A drawback of electrical stimulation for muscle control is that large, fatigable motor units are preferentially recruited before smaller motor units by the lowest-intensity electrical cuff stimulation. This phenomenon limits therapeutic applications because it is precisely the opposite of the normal physiological (orderly) recruitment pattern; therefore, a mechanism to achieve orderly recruitment has been a long-sought goal in physiology, medicine and engineering. Here we demonstrate a technology for reliable orderly recruitment in vivo. We find that under optical control with microbial opsins, recruitment of motor units proceeds in the physiological recruitment sequence, as indicated by multiple independent measures of motor unit recruitment including conduction latency, contraction and relaxation times, stimulation threshold and fatigue. As a result, we observed enhanced performance and reduced fatigue in vivo. These findings point to an unanticipated new modality of neural control with broad implications for nervous system and neuromuscular physiology, disease research and therapeutic innovation.

Figure 1

ChR2 in mouse sciatic nerve. (a) Confocal image of sciatic nerve in cross-section. Red, fluorescently labeled laminin of the basal lamina of the peripheral nerve. Green, YFP fluorescence expressed from ChR2-YFP fusion protein expressed under control of the Thy1 promoter. Scale bar, 50 µm. (b) Confocal image of sciatic nerve in longitudinal section; staining as in a, illustrating several nodes of Ranvier. Scale bar, 50 µm. (c) YFP fluorescence intensity versus motor axon size in cross-section (n = 4). (d) Average YFP fluorescence intensity parallel to the long axis of sampled axons, where the origin indicates the center of the node of Ranvier (n = 15, shaded region represents s.d.).

Figure 2

Optogenetic control of peripheral nerve. (a) An optical or electrical cuff is placed around the sciatic nerve of an anesthetized Thy1::ChR2 mouse.
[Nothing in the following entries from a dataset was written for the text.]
Definition sample_document : DashboardDocument :=
  _generate_dashboard_html "Thomas Frank" "4-3-3" 38 sample_dimensions
    sample_summary
    [ {| sq_name := "Son"; sq_position := "LW"; sq_age := 32;
         sq_score := 70; sq_classification := "Good Fit" |};
      {| sq_name := "Kulusevski"; sq_position := "RW"; sq_age := 24;
         sq_score := 82; sq_classification := "Key Enabler" |};
      {| sq_name := "Maddison"; sq_position := "AM"; sq_age := 28;
         sq_score := 70; sq_classification := "Loan" |} ]
    sample_xi sample_needs.

Definition claim_example : list RecruitmentNeed :=
  [ {| rn_position := None; rn_gap := None; rn_urgency := None;
       rn_timeline := None; rn_cost_low := Some 10;
       rn_cost_high := Some 20 |};
    {| rn_position := None; rn_gap := None; rn_urgency := None;
       rn_timeline := None; rn_cost_low := Some 5;
       rn_cost_high := Some 8 |} ].

(** ** Notions used in the statements *)

(** What a computation came to. *)
Definition returned {W A} (o : outcome W A) : option A :=
  match o with
  | Return a _ => Some a
  | Raise _ _ => None
  end.

Definition raised {W A} (o : outcome W A) : option exn :=
  match o with
  | Return _ _ => None
  | Raise e _ => Some e
  end.

Definition world_after {W A} (o : outcome W A) : W :=
  match o with
  | Return _ w => w
  | Raise _ w => w
  end.

Section Rows.
Variable py_float : string -> option Q.
Variable py_int : string -> option Z.


(** The fit score of a row, 0 for a table without the column. *)
Definition row_score (p : Row) : Q :=
  match Fit_Score p with
  | Some s => get (py_float s) 0
  | None => 0
  end.

(** The entry that [generate_dashboard] embeds for a row that converts. *)
Definition entry_of (p : Row) : SquadFitEntry :=
  {| sq_name := get (Name p) "Unknown";
     sq_position := get (Position p) "Unknown";
     sq_age := match Age p with
               | Some s => get (py_int s) 25%Z
               | None => 25%Z
               end;
     sq_score := row_score p;
     sq_classification := get (Classification p) "Unknown" |}.

(** A row with the three cells that [plot_squad_fit] subscripts, and a fit
    score that is a number. *)
Definition row_complete (p : Row) : Prop :=
  Name p <> None /\ Classification p <> None
  /\ exists s, Fit_Score p = Some s /\ py_float s <> None.
End Rows.

Definition fresh_self : AegisVisualizer :=
  {| output_dir := sample_dir; results := None; squad_fit_data := None;
     plt := true |}.

(** An output directory with the results and no table. *)
Definition world_without_table : World :=
  {| files := [("out/aegis_analysis.json", Json sample_result)];
     stdout := [] |}.



(** The visualizer whose [ideal_xi] is replaced. *)
Definition with_ideal_xi (self : AegisVisualizer)
    (players : list PositionAssignment) : AegisVisualizer :=
  {| output_dir := output_dir self;
     results :=
       option_map
         (fun r =>
            {| manager := manager r;
               primary_formation := primary_formation r;
               matches_analysed := matches_analysed r;
               dna_dimensions := dna_dimensions r;
               squad_summary := squad_summary r;
               ideal_xi := Some players;
               recruitment := recruitment r;
               other_keys := other_keys r |})
         (results self);
     squad_fit_data := squad_fit_data self;
     plt := plt self |}.





(** The colours of the four classification labels, in the order of
    [classification_labels]. *)
Definition classification_colors : list color :=
  ["#22c55e"; "#eab308"; "#f97316"; "#ef4444"].

(** The triples that [plot_classification_pie] keeps, and the count of a
    label in the summary. *)
Definition pie_data (summary : SquadSummary) : list (string * Q * color) :=
  nonzero (combine (combine classification_labels (summary_sizes summary))
                   classification_colors).



(** The bar that [plot_squad_fit] draws for a complete row. *)
Definition squad_bar (py_float : string -> option Q) (p : Row) : LabelledBar :=
  {| lb_label := get (Name p) EmptyString;
     lb_width := row_score py_float p;
     lb_color :=
       get (dict_lookup (get (Classification p) EmptyString) COLORS)
           secondary;
     lb_text := Rounded (round_half_even (row_score py_float p)) |}.

(** The seven routines in the order in which [plot_all] calls them. *)
Definition chart_routines (py_float : string -> option Q)
    (self : AegisVisualizer) : list (Py unit) :=
  [ plot_dna_radar self; plot_formation_usage self;
    plot_squad_fit py_float self; plot_classification_pie self;
    plot_ideal_xi self; plot_recruitment self;
    plot_executive_summary self ].

(** The world once [plot_all] has announced the batch, and once it has
    reported its end. *)
Definition announced (w : World) : World :=
  {| files := files w;
     stdout := stdout w ++ ["
Generating visualizations..."] |}.

Definition reported (self : AegisVisualizer) (w : World) : World :=
  {| files := files w;
     stdout := stdout w ++ [("
✓ All visualizations saved to: " ++ output_dir self)%string] |}.

(** An [ideal_xi] whose sixth player has no [name]. *)
Definition nameless_xi : list PositionAssignment :=
  [ {| xi_position := Some "GK"; xi_name := Some "Guglielmo Vicario";
       xi_fit_score := Some 81 |};
    {| xi_position := Some "LB"; xi_name := Some "Destiny Udogie";
       xi_fit_score := Some 77 |};
    {| xi_position := Some "CB1"; xi_name := Some "Cristian Romero";
       xi_fit_score := Some 74 |};
    {| xi_position := Some "CB2"; xi_name := Some "Micky van de Ven";
       xi_fit_score := Some 79 |};
    {| xi_position := Some "RB"; xi_name := Some "Pedro Porro";
       xi_fit_score := Some 68 |};
    {| xi_position := Some "DM"; xi_name := None;
       xi_fit_score := Some 59 |} ].

Definition nameless_result : AnalysisResult :=
  {| manager := Some "Thomas Frank"; primary_formation := Some "4-3-3";
     matches_analysed := Some 38; dna_dimensions := Some sample_dimensions;
     squad_summary := Some sample_summary; ideal_xi := Some nameless_xi;
     recruitment := Some sample_needs; other_keys := [] |}.

Definition nameless_world : World :=
  {| files := [ ("out/aegis_analysis.json", Json nameless_result);
                ("out/squad_fit_scores.csv", Csv sample_rows) ];
     stdout := [] |}.

Definition nameless_self : AegisVisualizer :=
  {| output_dir := sample_dir; results := Some nameless_result;
     squad_fit_data := Some sample_rows; plt := true |}.

(** [viz = AegisVisualizer(); viz.load_results(); viz.plot_all()] *)
Definition batch (py_float : string -> option Q) (dir : string) : Py unit :=
  (viz <- init dir true ;;
   viz <- load_results viz ;;
   plot_all py_float viz)%py.

(** The batch on the document with the nameless player, and the dashboard
    requested after the load of the empty document. *)
Definition nameless_outcome : outcome World unit :=
  batch decimal_float sample_dir nameless_world.





(** The names of the seven chart files, and their paths for a
    visualizer. *)
Definition chart_files : list string :=
  [ "01_manager_dna_radar.png"; "02_formation_usage.png";
    "03_squad_fit_scores.png"; "04_classification_pie.png";
    "05_ideal_xi_pitch.png"; "06_recruitment_priorities.png";
    "07_executive_summary.png" ].

Definition chart_paths (self : AegisVisualizer) : list string :=
  map (path_join (output_dir self)) chart_files.

(** A computation that, however it ends, leaves every file outside [paths]
    as it found it. *)
Definition writes_only {A} (paths : list string) (m : Py A) : Prop :=
  forall (w : World) (p : string),
    ~ In p paths ->
    lookup p (files (world_after (m w))) = lookup p (files w).

(** A recruitment entry with the five keys that [plot_recruitment]
    subscripts, and the bar drawn for it. *)
Definition need_complete (n : RecruitmentNeed) : Prop :=
  rn_position n <> None /\ rn_gap n <> None /\ rn_urgency n <> None
  /\ rn_cost_low n <> None /\ rn_cost_high n <> None.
Inset photomicrograph: custom-designed light-emitting diode–based optical cuff. Fine-wire EMG leads are placed in the muscle of interest; EMG plot shows a typical response from optical stimulation. The Achilles tendon is fixed to a force transducer; force traces show typical raw data of contractions at various frequencies of optical stimulation. The sag in force after initial stimulation seen in optical stimulation probably arises from the biophysical properties of the ChR2 channel itself. An example EMG trace is shown for 500 ms at 60 Hz stimulation. (b) Typical raw EMG and force traces from twitches elicited by optical and electrical stimulations in Thy1::ChR2 mice and control C57BL/6 mice. The colored bars near each trace indicate the duration of stimulation.

Figure 3

Orderly recruitment and fatigue resistance with optical stimulation. Each point represents the mean ± s.e.m. (optical, n = 5 mice, 625 trials; electrical, n = 5 mice, 573 trials; *P < 0.01). Error bars are present at all points and may be smaller than the data-point markers throughout the figure. (a) Peak force during a single twitch versus rectified iEMG for both electrical and optical stimulation. (b) Average latency measured from initiation of stimuli to detection of EMG. (c) Average contraction time measured from 10% of peak force to peak force. (d) Average relaxation time measured from peak force to 10% of peak force. (e) Average tetanic tension over 2 min in muscle being stimulated with 250-ms trains at 1 Hz using electrical and optical stimulation (n = 7, shaded region is s.e.m., average body weight (BW) = 0.258 ± 0.01 N, 2 BW is approximately 20% of maximal isometric tension, Supplementary Methods). (f) Average fatigue index for electrical and optical stimulation, measured as decline in tetanic tension over 2 min (n = 7). (g) Exemplar tetanic tension from a single mouse using both optical and electrical stimulation in hindlimbs over 20 min.

Figure 4

Differential recruitment of soleus and lateral gastrocnemius with electrical and optical stimulation. Each point represents mean ± s.e.m. (optical, n = 5 mice, 1,099 trials; electrical, n = 5 mice, 885 trials; *P < 0.01). Error bars are present at all points and may be smaller than the datapoint markers throughout the figure. (a) Rectified iEMG versus estimated optical intensity at surface of the sciatic nerve for soleus (SOL) and lateral gastrocnemius (LG). (b) Rectified iEMG versus electrical stimulation voltage applied to sciatic nerve. (c) Optical intensity required to achieve maximum iEMG in soleus and lateral gastrocnemius. (d) Electrical stimulation to achieve 95% of maximum iEMG in soleus and lateral gastrocnemius. (e) Distribution of motor axon diameters for soleus and lateral gastrocnemius found in cross-section of the sciatic nerve. (f) Distribution of soleus and lateral gastrocnemius motor axon depths from the surface of the sciatic nerve. (g) Example cross-section of the sciatic nerve where retrograde dye was injected into the lateral gastrocnemius only. Scale bar, 100 µm.